» **HOW TO COMPLETE THIS TASK**: The response must consist of the lines below from the one with "(** [x / y] on floats: raises" through the one with "Definition pydict_keys (d", exactly as they appear and with both ends kept.

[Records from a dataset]
---
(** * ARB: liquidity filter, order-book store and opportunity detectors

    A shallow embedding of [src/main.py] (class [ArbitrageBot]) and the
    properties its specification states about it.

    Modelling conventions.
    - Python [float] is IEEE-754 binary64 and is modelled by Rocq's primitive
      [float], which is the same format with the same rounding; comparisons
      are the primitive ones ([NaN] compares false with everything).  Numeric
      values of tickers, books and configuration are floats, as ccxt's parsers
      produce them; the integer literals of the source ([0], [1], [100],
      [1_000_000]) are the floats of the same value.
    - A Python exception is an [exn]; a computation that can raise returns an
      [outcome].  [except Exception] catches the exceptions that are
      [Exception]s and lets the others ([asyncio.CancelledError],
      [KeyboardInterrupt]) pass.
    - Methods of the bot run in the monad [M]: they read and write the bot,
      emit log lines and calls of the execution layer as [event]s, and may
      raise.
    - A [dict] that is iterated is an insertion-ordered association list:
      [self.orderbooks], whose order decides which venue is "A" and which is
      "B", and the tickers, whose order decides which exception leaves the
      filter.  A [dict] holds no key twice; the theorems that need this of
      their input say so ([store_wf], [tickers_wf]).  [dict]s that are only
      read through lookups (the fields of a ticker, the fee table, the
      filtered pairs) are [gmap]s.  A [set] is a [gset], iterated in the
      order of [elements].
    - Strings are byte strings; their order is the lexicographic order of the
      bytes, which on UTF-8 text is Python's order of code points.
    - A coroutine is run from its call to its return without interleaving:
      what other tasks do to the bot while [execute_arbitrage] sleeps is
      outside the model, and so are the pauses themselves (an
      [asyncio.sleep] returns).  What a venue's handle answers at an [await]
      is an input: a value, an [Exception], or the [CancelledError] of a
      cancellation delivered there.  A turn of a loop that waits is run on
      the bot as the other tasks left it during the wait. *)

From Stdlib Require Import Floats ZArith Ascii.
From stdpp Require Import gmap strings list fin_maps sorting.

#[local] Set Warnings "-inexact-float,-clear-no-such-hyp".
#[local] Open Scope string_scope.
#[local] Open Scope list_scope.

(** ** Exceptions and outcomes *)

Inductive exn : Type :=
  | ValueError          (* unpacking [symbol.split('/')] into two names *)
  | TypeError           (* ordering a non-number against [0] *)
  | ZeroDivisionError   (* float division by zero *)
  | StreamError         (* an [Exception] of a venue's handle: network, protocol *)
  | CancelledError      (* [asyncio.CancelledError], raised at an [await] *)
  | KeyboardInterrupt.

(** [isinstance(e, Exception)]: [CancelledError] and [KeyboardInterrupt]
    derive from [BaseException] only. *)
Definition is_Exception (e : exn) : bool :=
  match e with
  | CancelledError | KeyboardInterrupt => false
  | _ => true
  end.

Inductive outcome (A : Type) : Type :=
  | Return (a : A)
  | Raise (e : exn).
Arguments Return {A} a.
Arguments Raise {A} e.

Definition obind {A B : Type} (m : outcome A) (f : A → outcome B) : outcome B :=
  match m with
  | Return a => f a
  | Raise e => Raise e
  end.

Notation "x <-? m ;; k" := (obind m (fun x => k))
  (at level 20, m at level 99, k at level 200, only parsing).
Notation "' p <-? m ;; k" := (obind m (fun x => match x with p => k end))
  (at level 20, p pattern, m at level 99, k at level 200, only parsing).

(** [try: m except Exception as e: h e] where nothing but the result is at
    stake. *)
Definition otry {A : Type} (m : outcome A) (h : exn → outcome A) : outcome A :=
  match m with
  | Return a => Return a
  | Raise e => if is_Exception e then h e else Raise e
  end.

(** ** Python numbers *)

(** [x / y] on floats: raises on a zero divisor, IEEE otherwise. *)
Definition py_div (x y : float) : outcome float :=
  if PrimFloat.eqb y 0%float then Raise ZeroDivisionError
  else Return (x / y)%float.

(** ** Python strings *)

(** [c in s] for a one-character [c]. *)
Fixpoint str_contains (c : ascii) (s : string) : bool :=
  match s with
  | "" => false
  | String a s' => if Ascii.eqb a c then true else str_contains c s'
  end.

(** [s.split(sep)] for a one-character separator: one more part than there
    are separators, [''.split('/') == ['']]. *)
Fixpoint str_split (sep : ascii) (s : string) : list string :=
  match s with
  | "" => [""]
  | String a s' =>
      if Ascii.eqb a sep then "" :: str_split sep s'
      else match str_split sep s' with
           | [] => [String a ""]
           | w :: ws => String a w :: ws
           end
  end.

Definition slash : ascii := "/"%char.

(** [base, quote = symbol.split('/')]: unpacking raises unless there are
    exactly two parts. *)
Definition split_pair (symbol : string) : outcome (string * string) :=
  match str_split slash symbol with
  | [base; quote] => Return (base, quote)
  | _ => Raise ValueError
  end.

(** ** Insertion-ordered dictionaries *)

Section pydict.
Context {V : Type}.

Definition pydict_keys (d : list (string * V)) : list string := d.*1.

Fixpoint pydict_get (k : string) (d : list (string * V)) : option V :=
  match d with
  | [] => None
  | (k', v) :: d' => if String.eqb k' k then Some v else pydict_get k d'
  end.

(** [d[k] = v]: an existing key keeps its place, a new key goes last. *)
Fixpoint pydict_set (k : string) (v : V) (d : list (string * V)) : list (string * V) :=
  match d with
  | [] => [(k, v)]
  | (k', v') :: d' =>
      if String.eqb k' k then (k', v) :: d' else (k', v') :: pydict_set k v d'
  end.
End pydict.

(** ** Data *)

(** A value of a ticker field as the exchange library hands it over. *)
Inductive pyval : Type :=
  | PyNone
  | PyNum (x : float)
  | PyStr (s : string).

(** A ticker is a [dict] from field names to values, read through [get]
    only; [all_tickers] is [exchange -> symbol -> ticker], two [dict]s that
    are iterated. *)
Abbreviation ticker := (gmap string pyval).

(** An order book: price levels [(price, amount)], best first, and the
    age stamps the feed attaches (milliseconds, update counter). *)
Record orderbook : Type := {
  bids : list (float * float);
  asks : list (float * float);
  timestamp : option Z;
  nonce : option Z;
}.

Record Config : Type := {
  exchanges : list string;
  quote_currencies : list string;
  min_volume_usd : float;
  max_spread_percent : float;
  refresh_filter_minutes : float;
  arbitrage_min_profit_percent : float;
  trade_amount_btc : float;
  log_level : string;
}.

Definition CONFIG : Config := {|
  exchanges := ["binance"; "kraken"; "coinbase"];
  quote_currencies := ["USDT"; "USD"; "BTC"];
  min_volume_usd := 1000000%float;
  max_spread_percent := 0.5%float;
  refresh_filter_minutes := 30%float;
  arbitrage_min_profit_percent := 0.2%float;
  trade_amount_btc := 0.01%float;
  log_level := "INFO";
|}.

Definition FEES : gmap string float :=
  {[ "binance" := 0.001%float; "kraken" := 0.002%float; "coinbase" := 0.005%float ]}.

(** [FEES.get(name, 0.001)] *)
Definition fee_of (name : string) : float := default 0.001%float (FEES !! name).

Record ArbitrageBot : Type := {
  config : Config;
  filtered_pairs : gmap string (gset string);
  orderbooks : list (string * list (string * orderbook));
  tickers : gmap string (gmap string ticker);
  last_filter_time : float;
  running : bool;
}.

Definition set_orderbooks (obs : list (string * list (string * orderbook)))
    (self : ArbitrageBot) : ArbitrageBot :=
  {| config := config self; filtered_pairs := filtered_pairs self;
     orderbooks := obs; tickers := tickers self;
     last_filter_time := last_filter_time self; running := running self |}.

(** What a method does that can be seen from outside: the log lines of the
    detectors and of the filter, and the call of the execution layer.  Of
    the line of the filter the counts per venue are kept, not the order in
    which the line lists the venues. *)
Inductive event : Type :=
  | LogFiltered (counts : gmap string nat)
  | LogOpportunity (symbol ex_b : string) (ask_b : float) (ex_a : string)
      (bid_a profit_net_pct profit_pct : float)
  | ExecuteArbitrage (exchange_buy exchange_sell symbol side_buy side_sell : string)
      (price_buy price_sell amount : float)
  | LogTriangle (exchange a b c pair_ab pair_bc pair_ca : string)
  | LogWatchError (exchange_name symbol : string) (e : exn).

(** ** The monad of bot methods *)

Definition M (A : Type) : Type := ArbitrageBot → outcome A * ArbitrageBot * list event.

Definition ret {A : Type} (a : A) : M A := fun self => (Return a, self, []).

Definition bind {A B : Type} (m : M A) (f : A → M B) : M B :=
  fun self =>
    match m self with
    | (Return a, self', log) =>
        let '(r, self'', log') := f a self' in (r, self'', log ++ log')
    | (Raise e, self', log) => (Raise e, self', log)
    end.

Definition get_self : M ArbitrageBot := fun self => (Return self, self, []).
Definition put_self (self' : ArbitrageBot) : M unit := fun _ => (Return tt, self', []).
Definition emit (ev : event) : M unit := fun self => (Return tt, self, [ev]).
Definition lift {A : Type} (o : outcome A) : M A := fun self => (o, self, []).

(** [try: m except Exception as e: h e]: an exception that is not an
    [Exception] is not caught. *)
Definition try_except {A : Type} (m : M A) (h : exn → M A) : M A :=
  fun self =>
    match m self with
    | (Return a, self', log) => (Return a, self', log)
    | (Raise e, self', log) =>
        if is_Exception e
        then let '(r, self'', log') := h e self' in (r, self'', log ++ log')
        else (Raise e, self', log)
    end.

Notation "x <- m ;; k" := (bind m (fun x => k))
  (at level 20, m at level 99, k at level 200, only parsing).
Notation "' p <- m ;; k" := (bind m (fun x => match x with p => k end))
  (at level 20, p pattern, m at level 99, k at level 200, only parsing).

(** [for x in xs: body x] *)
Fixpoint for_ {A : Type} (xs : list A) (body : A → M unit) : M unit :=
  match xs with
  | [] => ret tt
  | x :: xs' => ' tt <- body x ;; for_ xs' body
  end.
---
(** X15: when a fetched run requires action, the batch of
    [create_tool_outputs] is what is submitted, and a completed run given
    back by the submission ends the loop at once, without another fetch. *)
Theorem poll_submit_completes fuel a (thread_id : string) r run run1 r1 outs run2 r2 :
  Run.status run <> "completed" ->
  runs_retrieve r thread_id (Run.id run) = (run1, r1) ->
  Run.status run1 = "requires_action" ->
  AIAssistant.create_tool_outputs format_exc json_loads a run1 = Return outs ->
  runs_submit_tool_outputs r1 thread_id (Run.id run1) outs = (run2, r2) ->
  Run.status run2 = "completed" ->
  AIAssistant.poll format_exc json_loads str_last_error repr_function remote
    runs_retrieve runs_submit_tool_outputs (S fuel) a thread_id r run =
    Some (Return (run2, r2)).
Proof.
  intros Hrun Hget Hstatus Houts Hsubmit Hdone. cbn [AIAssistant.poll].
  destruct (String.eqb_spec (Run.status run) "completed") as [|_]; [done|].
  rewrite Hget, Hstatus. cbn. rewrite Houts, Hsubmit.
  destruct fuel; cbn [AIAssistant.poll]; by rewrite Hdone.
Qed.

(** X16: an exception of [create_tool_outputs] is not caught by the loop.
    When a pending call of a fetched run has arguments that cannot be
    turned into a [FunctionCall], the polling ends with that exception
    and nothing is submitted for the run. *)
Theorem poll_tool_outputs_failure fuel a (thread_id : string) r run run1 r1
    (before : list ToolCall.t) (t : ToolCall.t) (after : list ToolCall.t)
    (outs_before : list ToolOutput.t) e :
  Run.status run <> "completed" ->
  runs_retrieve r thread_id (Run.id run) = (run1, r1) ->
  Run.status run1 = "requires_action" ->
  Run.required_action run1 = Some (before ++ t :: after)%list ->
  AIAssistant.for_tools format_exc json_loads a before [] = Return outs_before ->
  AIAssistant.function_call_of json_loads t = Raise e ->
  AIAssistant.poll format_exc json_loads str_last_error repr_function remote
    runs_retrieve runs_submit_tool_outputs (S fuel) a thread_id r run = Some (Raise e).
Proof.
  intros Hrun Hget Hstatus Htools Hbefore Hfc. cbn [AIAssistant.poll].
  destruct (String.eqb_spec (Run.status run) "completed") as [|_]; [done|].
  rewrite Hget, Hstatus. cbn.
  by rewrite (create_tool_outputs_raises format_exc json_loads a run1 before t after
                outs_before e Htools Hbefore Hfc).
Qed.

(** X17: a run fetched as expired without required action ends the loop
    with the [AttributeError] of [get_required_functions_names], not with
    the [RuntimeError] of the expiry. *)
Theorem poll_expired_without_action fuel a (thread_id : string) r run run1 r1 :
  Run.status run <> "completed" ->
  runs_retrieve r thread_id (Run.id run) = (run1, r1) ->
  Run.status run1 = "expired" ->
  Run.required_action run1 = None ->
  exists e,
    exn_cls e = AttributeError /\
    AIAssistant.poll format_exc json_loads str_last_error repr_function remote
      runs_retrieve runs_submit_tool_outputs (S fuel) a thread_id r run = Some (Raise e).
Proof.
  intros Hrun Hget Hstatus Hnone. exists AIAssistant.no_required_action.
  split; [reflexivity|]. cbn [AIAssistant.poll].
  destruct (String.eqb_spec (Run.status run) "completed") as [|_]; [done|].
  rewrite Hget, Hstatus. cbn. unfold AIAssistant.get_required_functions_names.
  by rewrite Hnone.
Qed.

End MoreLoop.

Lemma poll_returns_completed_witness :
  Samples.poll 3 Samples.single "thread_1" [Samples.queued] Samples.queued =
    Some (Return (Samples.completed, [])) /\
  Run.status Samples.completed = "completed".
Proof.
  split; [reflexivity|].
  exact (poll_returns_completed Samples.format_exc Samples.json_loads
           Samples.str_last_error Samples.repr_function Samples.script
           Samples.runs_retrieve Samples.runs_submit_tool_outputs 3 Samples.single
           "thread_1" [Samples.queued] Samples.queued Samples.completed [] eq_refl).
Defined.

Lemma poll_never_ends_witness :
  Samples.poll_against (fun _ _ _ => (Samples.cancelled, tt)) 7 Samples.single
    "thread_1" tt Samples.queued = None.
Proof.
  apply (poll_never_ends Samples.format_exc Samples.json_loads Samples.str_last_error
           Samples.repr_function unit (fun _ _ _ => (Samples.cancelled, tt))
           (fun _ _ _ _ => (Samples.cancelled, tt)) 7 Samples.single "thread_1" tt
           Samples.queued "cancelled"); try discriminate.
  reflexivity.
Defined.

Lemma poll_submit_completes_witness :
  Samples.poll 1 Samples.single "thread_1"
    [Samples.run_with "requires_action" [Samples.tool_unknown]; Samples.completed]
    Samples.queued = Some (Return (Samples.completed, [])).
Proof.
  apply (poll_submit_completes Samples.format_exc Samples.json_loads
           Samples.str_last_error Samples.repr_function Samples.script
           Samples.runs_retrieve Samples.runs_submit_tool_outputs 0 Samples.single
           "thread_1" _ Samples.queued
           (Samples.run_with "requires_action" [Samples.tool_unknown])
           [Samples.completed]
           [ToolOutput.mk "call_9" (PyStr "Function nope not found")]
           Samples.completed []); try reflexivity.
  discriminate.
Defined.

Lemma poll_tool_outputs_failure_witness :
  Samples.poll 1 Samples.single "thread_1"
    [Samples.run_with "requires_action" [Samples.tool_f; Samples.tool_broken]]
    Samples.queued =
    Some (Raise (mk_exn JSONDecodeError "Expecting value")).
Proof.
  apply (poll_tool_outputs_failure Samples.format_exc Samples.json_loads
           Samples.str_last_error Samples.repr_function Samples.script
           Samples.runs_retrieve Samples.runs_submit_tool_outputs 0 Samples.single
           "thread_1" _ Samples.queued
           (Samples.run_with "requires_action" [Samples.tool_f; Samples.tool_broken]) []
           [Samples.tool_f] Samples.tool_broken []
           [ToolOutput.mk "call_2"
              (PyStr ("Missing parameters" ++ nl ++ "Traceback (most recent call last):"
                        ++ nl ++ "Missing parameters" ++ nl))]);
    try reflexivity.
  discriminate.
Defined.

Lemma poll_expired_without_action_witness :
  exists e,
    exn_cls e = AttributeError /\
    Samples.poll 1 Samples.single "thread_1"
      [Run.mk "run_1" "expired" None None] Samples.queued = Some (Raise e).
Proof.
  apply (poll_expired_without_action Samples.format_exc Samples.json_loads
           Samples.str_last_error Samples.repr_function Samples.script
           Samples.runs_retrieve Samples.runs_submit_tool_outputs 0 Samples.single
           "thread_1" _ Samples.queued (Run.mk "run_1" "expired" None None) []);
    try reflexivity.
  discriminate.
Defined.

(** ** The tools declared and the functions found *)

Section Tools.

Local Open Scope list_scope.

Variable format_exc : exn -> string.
---
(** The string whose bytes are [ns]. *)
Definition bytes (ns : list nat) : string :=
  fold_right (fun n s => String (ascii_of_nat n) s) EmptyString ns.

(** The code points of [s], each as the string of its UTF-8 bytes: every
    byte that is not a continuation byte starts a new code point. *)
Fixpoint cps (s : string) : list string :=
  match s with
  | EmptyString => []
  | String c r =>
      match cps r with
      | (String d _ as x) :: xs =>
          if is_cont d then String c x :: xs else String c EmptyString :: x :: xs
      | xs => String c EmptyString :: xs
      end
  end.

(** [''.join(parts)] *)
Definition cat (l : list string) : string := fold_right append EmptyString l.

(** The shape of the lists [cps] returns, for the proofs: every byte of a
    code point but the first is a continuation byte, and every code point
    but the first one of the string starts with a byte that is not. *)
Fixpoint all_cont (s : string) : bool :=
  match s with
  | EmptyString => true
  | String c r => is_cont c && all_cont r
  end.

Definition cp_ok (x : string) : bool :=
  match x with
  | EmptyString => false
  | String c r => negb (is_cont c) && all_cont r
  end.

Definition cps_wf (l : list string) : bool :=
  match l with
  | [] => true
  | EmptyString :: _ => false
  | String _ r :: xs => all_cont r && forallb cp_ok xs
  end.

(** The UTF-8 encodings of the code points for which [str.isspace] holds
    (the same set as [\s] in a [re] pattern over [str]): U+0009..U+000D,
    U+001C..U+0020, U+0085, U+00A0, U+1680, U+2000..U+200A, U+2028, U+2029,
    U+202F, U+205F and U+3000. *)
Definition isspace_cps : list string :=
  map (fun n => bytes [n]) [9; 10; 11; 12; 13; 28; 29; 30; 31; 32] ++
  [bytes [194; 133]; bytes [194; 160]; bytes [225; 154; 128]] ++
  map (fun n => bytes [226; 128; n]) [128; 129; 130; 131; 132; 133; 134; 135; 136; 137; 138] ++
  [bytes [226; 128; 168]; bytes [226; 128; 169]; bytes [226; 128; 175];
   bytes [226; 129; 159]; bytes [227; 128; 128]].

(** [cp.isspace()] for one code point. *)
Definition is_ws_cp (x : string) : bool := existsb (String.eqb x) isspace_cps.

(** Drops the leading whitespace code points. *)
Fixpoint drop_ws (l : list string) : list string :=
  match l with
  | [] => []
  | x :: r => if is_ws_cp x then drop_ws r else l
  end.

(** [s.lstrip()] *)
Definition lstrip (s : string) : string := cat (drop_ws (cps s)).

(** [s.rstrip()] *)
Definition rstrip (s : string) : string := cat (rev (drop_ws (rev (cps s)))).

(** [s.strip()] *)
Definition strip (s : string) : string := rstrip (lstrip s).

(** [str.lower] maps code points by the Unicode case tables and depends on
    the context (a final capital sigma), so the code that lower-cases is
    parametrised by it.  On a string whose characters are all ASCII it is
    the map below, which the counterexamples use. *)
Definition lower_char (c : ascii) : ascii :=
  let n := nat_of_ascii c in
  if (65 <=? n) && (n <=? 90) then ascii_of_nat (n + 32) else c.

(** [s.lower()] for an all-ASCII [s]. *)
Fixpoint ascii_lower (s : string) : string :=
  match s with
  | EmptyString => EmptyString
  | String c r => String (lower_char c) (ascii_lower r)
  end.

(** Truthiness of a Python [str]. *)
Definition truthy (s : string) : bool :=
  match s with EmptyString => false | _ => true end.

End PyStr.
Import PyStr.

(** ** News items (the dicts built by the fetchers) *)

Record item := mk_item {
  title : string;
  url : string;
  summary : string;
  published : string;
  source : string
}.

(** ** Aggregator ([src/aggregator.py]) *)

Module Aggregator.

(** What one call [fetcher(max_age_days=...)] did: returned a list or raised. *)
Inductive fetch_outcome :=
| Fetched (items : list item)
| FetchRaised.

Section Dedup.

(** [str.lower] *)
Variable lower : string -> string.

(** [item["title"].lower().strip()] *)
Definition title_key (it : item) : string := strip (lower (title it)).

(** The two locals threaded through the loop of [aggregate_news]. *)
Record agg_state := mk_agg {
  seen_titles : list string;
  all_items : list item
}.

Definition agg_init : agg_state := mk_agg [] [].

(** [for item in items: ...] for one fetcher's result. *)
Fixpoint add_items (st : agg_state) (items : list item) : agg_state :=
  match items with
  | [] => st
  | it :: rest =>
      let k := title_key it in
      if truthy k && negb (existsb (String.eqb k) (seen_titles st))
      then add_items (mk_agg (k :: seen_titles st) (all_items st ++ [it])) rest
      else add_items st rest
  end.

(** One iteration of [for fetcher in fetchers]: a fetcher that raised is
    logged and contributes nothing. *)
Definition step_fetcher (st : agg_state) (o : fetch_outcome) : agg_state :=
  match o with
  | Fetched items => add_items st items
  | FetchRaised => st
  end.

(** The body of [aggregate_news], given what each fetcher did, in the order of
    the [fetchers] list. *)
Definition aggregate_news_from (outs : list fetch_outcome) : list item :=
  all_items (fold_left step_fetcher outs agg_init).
---
» **WRITTEN SOLUTION**:
(** [x / y] on floats: raises on a zero divisor, IEEE otherwise. *)
Definition py_div (x y : float) : outcome float :=
  if PrimFloat.eqb y 0%float then Raise ZeroDivisionError
  else Return (x / y)%float.

(** ** Python strings *)

(** [c in s] for a one-character [c]. *)
Fixpoint str_contains (c : ascii) (s : string) : bool :=
  match s with
  | "" => false
  | String a s' => if Ascii.eqb a c then true else str_contains c s'
  end.

(** [s.split(sep)] for a one-character separator: one more part than there
    are separators, [''.split('/') == ['']]. *)
Fixpoint str_split (sep : ascii) (s : string) : list string :=
  match s with
  | "" => [""]
  | String a s' =>
      if Ascii.eqb a sep then "" :: str_split sep s'
      else match str_split sep s' with
           | [] => [String a ""]
           | w :: ws => String a w :: ws
           end
  end.

Definition slash : ascii := "/"%char.

(** [base, quote = symbol.split('/')]: unpacking raises unless there are
    exactly two parts. *)
Definition split_pair (symbol : string) : outcome (string * string) :=
  match str_split slash symbol with
  | [base; quote] => Return (base, quote)
  | _ => Raise ValueError
  end.

(** ** Insertion-ordered dictionaries *)

Section pydict.
Context {V : Type}.

Definition pydict_keys (d : list (string * V)) : list string := d.*1.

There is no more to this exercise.